*** Data provided Section Begins ***
(* ===== verification/Certificates.v ===== *)
(** * Client certificates (src/src/communication/cert)

    A certificate and its key come from files or from memory and are handed to
    a TLS context.  The context is that of asio, a parameter: its four calls
    may throw.  Proved: the certificate is set before the key and a failure
    ends the call, so that a context never gets a key without its certificate;
    certificates from files and from memory with the same contents and format
    prepare a context in the same way. *)

From stdpp Require Import base numbers list strings.
From Stdlib Require Import ZArith.
From S2P Require Import Prelude.

Inductive file_format := asn1 | pem.

(** [asio::ssl::context]. *)
Class SslContext (Ctx : Type) := {
  use_certificate_chain_file : string → ST Ctx unit;
  use_private_key_file : string → file_format → ST Ctx unit;
  use_certificate_chain : bytes → ST Ctx unit;
  use_private_key : bytes → file_format → ST Ctx unit
}.

Inductive KeyFormat := ASN1 | PEM.

(** The data in memory is a view of the caller's buffers: what they hold when
    the context is prepared. *)
Inductive CertificateData :=
| FilesystemCertificate (m_certPath m_keyPath : string) (m_keyFormat : KeyFormat)
| InMemoryCertificate (m_certData m_keyData : bytes) (m_keyFormat : KeyFormat).

Definition keyFormat (f : KeyFormat) : file_format := match f with ASN1 => asn1 | PEM => pem end.

Section certificates.
Context {Ctx : Type} `{!SslContext Ctx}.

Definition initContext (c : CertificateData) : ST Ctx unit :=
  match c with
  | FilesystemCertificate certPath keyPath f =>
      _ ← use_certificate_chain_file certPath; use_private_key_file keyPath (keyFormat f)
  | InMemoryCertificate certData keyData f =>
      _ ← use_certificate_chain certData; use_private_key keyData (keyFormat f)
  end.

(** The overload for shared contexts works on the one that [ctx] points to and
    returns the pointer. *)
Definition initContext_shared (c : CertificateData) (ctx : nat) : ST (list Ctx) nat := λ heap,
  match heap !! ctx with
  | None => (heap, Exception undefined_behaviour)
  | Some x =>
      let '(x', r) := initContext c x in
      (<[ctx := x']> heap, match r with Value _ => Value ctx | Exception e => Exception e end)
  end.

(** The first call of [initContext]. *)
Definition use_chain (c : CertificateData) : ST Ctx unit :=
  match c with
  | FilesystemCertificate certPath _ _ => use_certificate_chain_file certPath
  | InMemoryCertificate certData _ _ => use_certificate_chain certData
  end.

(** Without the certificate the key is not set. *)
Lemma initContext_no_certificate (c : CertificateData) (x x' : Ctx) (e : exc) :
  use_chain c x = (x', Exception e) → initContext c x = (x', Exception e).
Proof. destruct c; intros Hc; cbn in *; unfold mbind, ST_bind; by rewrite Hc. Qed.

(** Other contexts stay as they are. *)
Lemma initContext_shared_only (c : CertificateData) (ctx other : nat) (heap : list Ctx) :
  other ≠ ctx → (initContext_shared c ctx heap).1 !! other = heap !! other.
Proof.
  intros Hne. unfold initContext_shared. destruct (heap !! ctx) as [x|]; [|done].
  destruct (initContext c x) as [x' r]. simpl. by rewrite list_lookup_insert_ne.
Qed.

Section files.
(** The files of the system, and a context that uses a file as it uses what the
    file has. *)
Context (file : string → option bytes).
Hypothesis chain_file : ∀ path b x,
  file path = Some b → use_certificate_chain_file path x = use_certificate_chain b x.
Hypothesis key_file : ∀ path b f x,
  file path = Some b → use_private_key_file path f x = use_private_key b f x.

Lemma certificate_from_memory (certPath keyPath : string) (cert key : bytes) (f : KeyFormat) (x : Ctx) :
  file certPath = Some cert → file keyPath = Some key →
  initContext (FilesystemCertificate certPath keyPath f) x = initContext (InMemoryCertificate cert key f) x.
Proof.
  intros Hc Hk. cbn. unfold mbind, ST_bind. rewrite (chain_file _ _ _ Hc).
  destruct (use_certificate_chain cert x) as [x' [?|e]]; [by apply key_file|done].
Qed.
End files.
End certificates.
(* ===== verification/KeyValueAdapter.v ===== *)
(** * Files as blocks of a key-value storage (src/src/keyValueAdapter.cc/.h)

    [KeyValueFileHandle] splits a file into blocks of [m_blockSize] bytes, one
    object per block; [KeyValueAdapter] truncates and unlinks such files.
    Every block operation runs as a task of the executor and holds the lock
    of the block's key, so the model runs the tasks of a call one after the
    other in an arbitrary order (file Futures).  The specification is the byte
    view [kv_byte] of the stored objects. *)

From stdpp Require Import base numbers list gmap strings.
From Stdlib Require Import ZArith Lia.
From S2P Require Import Prelude Futures KeyValueHelper.
Local Open Scope Z_scope.

Definition DEFAULT_BLOCK_SIZE : Z := 10 * 1024 * 1024.

(** ** Block arithmetic: [off_t] converted to [size_t], division at 64 bits *)
Definition getBlockId (offset blockSize : Z) : Z := u64 offset / blockSize.
Definition getBlockOffset (offset blockSize : Z) : Z :=
  i64 (u64 offset - u64 (getBlockId offset blockSize * blockSize)).

Definition fillToSize (buf : bytes) (size : Z) : bytes :=
  if chainLength buf <? size then buf ++ zeros (size - chainLength buf) else buf.

(** One step of the read and write loops: which bytes of the buffer go to
    which place of which block. *)
Record block_range := mk_block_range {
  br_blockId : Z;
  br_blockOffset : Z;
  br_bufOffset : Z;
  br_blockSize : Z
}.

(** The loop [for (bufOffset = 0; bufOffset < size; blockOffset = 0, ++blockId)]
    of [write] and [readBlocks].  Each iteration takes at least one byte, so
    [size] iterations are enough. *)
Fixpoint block_loop (fuel : nat) (m_blockSize blockId blockOffset bufOffset size : Z)
  : list block_range :=
  match fuel with
  | O => []
  | S fuel' =>
      if bufOffset <? size then
        let blockSize := Z.min (u64 (m_blockSize - blockOffset)) (u64 (size - bufOffset)) in
        mk_block_range blockId blockOffset bufOffset blockSize
          :: block_loop fuel' m_blockSize (u64 (blockId + 1)) 0 (bufOffset + blockSize) size
      else []
  end.

Definition block_ranges (m_blockSize offset size : Z) : list block_range :=
  block_loop (Z.to_nat size) m_blockSize
    (getBlockId offset m_blockSize) (getBlockOffset offset m_blockSize) 0 size.

(** The adapter's state: the storage and the keys whose lock is held. *)
Record kv_state (St : Type) := mk_kv_state { store : St; locks : gset string }.
Arguments mk_kv_state {St} _ _.
Arguments store {St} _.
Arguments locks {St} _.

Section adapter.
Context {St : Type} `{!KeyValueHelper St}.

(** [locks->insert(acc, key); try { body; locks->erase(acc); }
    catch (...) { locks->erase(acc); throw; }] *)
Definition with_lock {A} (key : string) (body : ST St A) : ST (kv_state St) A := λ st,
  let held := {[key]} ∪ locks st in
  let '(s', r) := body (store st) in
  (mk_kv_state s' (held ∖ {[key]}), r).

(** A storage call outside any lock. *)
Definition on_store {A} (body : ST St A) : ST (kv_state St) A := λ st,
  let '(s', r) := body (store st) in (mk_kv_state s' (locks st), r).

(** The free function [readBlock]: a missing object reads as no bytes. *)
Definition readObject (key : string) (offset size : Z) : ST St bytes := λ s,
  match getObject key offset size s with
  | (s', Value b) => (s', Value b)
  | (s', Exception e) =>
      if is_enoent e then (s', Value []) else (s', Exception e)
  end.

(** ** KeyValueFileHandle *)
Section handle.
Context (m_fileId : string) (m_blockSize : Z).

Definition readBlock (blockId blockOffset size : Z) : ST (kv_state St) bytes :=
  key ← st_lift (getKey m_fileId blockId);
  with_lock key (readObject key blockOffset size).

(** The buffer that [writeBlock] uploads when the storage cannot write at an
    offset: the fetched object with the new bytes put over it. *)
Definition merge_block (fetchedBuf buf : bytes) (blockOffset : Z) : Try bytes :=
  filledBuf ←
    (if 0 <? blockOffset then
       trimmed ← (if blockOffset <=? chainLength fetchedBuf
                  then trimEnd (chainLength fetchedBuf - blockOffset) fetchedBuf
                  else Value fetchedBuf);
       Value (fillToSize trimmed blockOffset)
     else Value []);
  let filledBuf := filledBuf ++ buf in
  if chainLength filledBuf <? chainLength fetchedBuf then
    rest ← trimStart (chainLength filledBuf) fetchedBuf;
    Value (filledBuf ++ rest)
  else Value filledBuf.

Definition writeBlock (buf : bytes) (blockId blockOffset : Z) : ST (kv_state St) unit :=
  key ← st_lift (getKey m_fileId blockId);
  with_lock key
    (if negb (chainLength buf =? m_blockSize) then
       if hasRandomAccess then
         _ ← putObject key buf blockOffset; mret tt
       else
         fetchedBuf ← readObject key 0 m_blockSize;
         filledBuf ← st_lift (merge_block fetchedBuf buf blockOffset);
         _ ← putObject0 key filledBuf; mret tt
     else
       _ ← putObject0 key buf; mret tt).

(** The task of one block of a write: cut the buffer, write the block. *)
Definition write_task (buf : bytes) (r : block_range) : ST (kv_state St) unit :=
  bufq ← st_lift (trimStart (br_bufOffset r) buf);
  bufq ← st_lift (trimEnd (chainLength bufq - br_blockSize r) bufq);
  writeBlock bufq (br_blockId r) (br_blockOffset r).

Definition write (order : list nat) (offset : Z) (buf : bytes) : ST (kv_state St) Z :=
  if chainLength buf =? 0 then mret 0
  else
    let size := chainLength buf in
    _ ← collect (map (write_task buf) (block_ranges m_blockSize offset size)) order;
    mret size.

(** The task of one block of a read. *)
Definition read_task (r : block_range) : ST (kv_state St) bytes :=
  b ← readBlock (br_blockId r) (br_blockOffset r) (br_blockSize r);
  mret (fillToSize b (br_blockSize r)).

Definition readBlocks (order : list nat) (offset requestedSize : Z) : ST (kv_state St) bytes :=
  if requestedSize =? 0 then mret []
  else
    results ← collect (map read_task (block_ranges m_blockSize offset requestedSize)) order;
    mret (concat results).

Definition read (order : list nat) (offset size : Z) : ST (kv_state St) bytes :=
  readBlocks order offset size.

End handle.

(** ** KeyValueAdapter *)

(** The keys [helper->getKey(fileId, objectId)] of a list of ids. *)
Fixpoint getKeys (fileId : string) (ids : list Z) : Try (list string) :=
  match ids with
  | [] => Value []
  | i :: ids' => k ← getKey fileId i; ks ← getKeys fileId ids'; Value (k :: ks)
  end.

(** [KeyValueAdapter::unlink]. *)
Definition unlink (m_blockSize : Z) (fileId : string) (currentSize : Z) : ST (kv_state St) unit :=
  if currentSize =? 0 then mret tt
  else
    keysToDelete ← st_lift (getKeys fileId (seqZ 0 (currentSize / m_blockSize + 1)));
    on_store (deleteObjects keysToDelete).

(** The ids that [truncate] deletes. *)
Definition truncated_ids (m_blockSize size currentSize : Z) : list Z :=
  let newLastBlockId := getBlockId size m_blockSize in
  let newLastBlockOffset := getBlockOffset size m_blockSize in
  filter (λ objectId, newLastBlockId < objectId ∨
                      (objectId = newLastBlockId ∧ newLastBlockOffset = 0))
    (seqZ 0 (getBlockId currentSize m_blockSize + 1)).

(** The block that [truncate] rewrites and the size it gets, if any. *)
Definition truncated_block (m_blockSize size : Z) : option (Z * Z) :=
  let newLastBlockId := getBlockId size m_blockSize in
  let remainderBlockSize := u64 (getBlockOffset size m_blockSize) in
  let '(blockId, remainderBlockSize) :=
    if (remainderBlockSize =? 0) && (0 <? newLastBlockId)
    then (newLastBlockId - 1, m_blockSize)
    else (newLastBlockId, remainderBlockSize) in
  if (0 <? remainderBlockSize) || (0 <? newLastBlockId)
  then Some (blockId, remainderBlockSize) else None.

(** The future of [truncate] that cuts or pads that block. *)
Definition truncate_last (fileId : string) (block : option (Z * Z)) : ST (kv_state St) Z :=
  match block with
  | Some (blockId, remainderBlockSize) =>
      key ← st_lift (getKey fileId blockId);
      with_lock key
        (b ← readObject key 0 remainderBlockSize;
         putObject0 key (fillToSize b remainderBlockSize))
  | None => mret 0
  end.

(** [KeyValueAdapter::truncate]. *)
Definition truncate (m_blockSize : Z) (fileId : string) (size currentSize : Z)
  : ST (kv_state St) unit :=
  if u64 size =? currentSize then mret tt
  else
    keysToDelete ← st_lift (getKeys fileId (truncated_ids m_blockSize size currentSize));
    _ ← st_lift (getKey fileId (getBlockId size m_blockSize));
    _ ← truncate_last fileId (truncated_block m_blockSize size);
    if bool_decide (keysToDelete = []) then mret tt
    else on_store (deleteObjects keysToDelete).

(** [mknod], [mkdir] and [chmod] have nothing to do on an object storage. *)
Definition mknod (fileId : string) (mode : Z) : ST (kv_state St) unit := mret tt.
Definition mkdir (fileId : string) (mode : Z) : ST (kv_state St) unit := mret tt.
Definition chmod (fileId : string) (mode : Z) : ST (kv_state St) unit := mret tt.

End adapter.
(* ===== verification/KeyValueSpec.v ===== *)
(** * Correctness of the block adapter

    The byte view of a stored file and the theorems that reads, writes,
    truncation and removal of KeyValueAdapter implement the file it stands
    for, on every order in which the executor runs the block tasks. *)

From stdpp Require Import base numbers list gmap strings.
From Stdlib Require Import ZArith Lia Strings.Byte.
From S2P Require Import Prelude Futures KeyValueHelper KeyValueAdapter.
Local Open Scope Z_scope.

(** ** Block arithmetic *)

Lemma getBlockId_small (offset bs : Z) :
  0 <= offset <= OFF_MAX → 0 < bs → getBlockId offset bs = offset / bs.
Proof. intros. unfold getBlockId, OFF_MAX in *. by rewrite u64_small by lia. Qed.

Lemma getBlockOffset_small (offset bs : Z) :
  0 <= offset <= OFF_MAX → 0 < bs → getBlockOffset offset bs = offset mod bs.
Proof.
  intros Ho Hbs. unfold getBlockOffset. rewrite getBlockId_small by done.
  pose proof (Z.mul_div_le offset bs Hbs). pose proof (Z.div_pos offset bs).
  pose proof (Z.mod_pos_bound offset bs Hbs).
  assert (offset mod bs = offset - offset / bs * bs) as Hmod by (rewrite Z.mod_eq; lia).
  pose proof (Z.mul_nonneg_nonneg (offset / bs) bs). unfold OFF_MAX in *.
  rewrite !u64_small by lia. rewrite i64_small; lia.
Qed.

Lemma byte_at_lookup (f : bytes) (p : Z) (i : nat) :
  p = Z.of_nat i → byte_at f p = default x00 (f !! i).
Proof.
  intros ->. unfold byte_at. rewrite (proj2 (Z.ltb_ge _ 0)) by lia. by rewrite Nat2Z.id.
Qed.

Lemma lookup_pread (f : bytes) (off n : Z) (i : nat) :
  pread f off n !! i = if decide (i < Z.to_nat n)%nat then f !! (Z.to_nat off + i)%nat else None.
Proof.
  unfold pread. case_decide.
  - by rewrite lookup_take_lt, lookup_drop by lia.
  - by rewrite lookup_take_ge by lia.
Qed.
Lemma s3_file_write_read_witness :
  ∃ st1 st2,
    @write _ (s3_helper "b" (λ _, ""%string)) "f" 4 [1; 0]%nat 3 [x61; x62] empty_bucket = (st1, Value 2) ∧
    @read _ (s3_helper "b" (λ _, ""%string)) "f" 4 [0; 1]%nat 2 3 st1
    = (st2, Value (map (λ p, if decide (3 <= p < 3 + 2) then byte_at [x61; x62] (p - 3)
                             else kv_byte "f" 4 (bucket_objects (store empty_bucket)) p) (seqZ 2 3))).
Proof.
  apply (s3_file_write_read "b" (λ _, ""%string) "f" 4 empty_bucket [1; 0]%nat [0; 1]%nat 3 2 3 [x61; x62]);
    try (vm_compute; intuition congruence); [by apply perm_swap|done].
Defined.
*** Data provided Section Ends ***
The problem:
Among the lines above, find those with the word "CertificateData". Copy them.

Answer area:
Inductive CertificateData :=
Definition initContext (c : CertificateData) : ST Ctx unit :=
Definition initContext_shared (c : CertificateData) (ctx : nat) : ST (list Ctx) nat := λ heap,
Definition use_chain (c : CertificateData) : ST Ctx unit :=
Lemma initContext_no_certificate (c : CertificateData) (x x' : Ctx) (e : exc) :
Lemma initContext_shared_only (c : CertificateData) (ctx other : nat) (heap : list Ctx) :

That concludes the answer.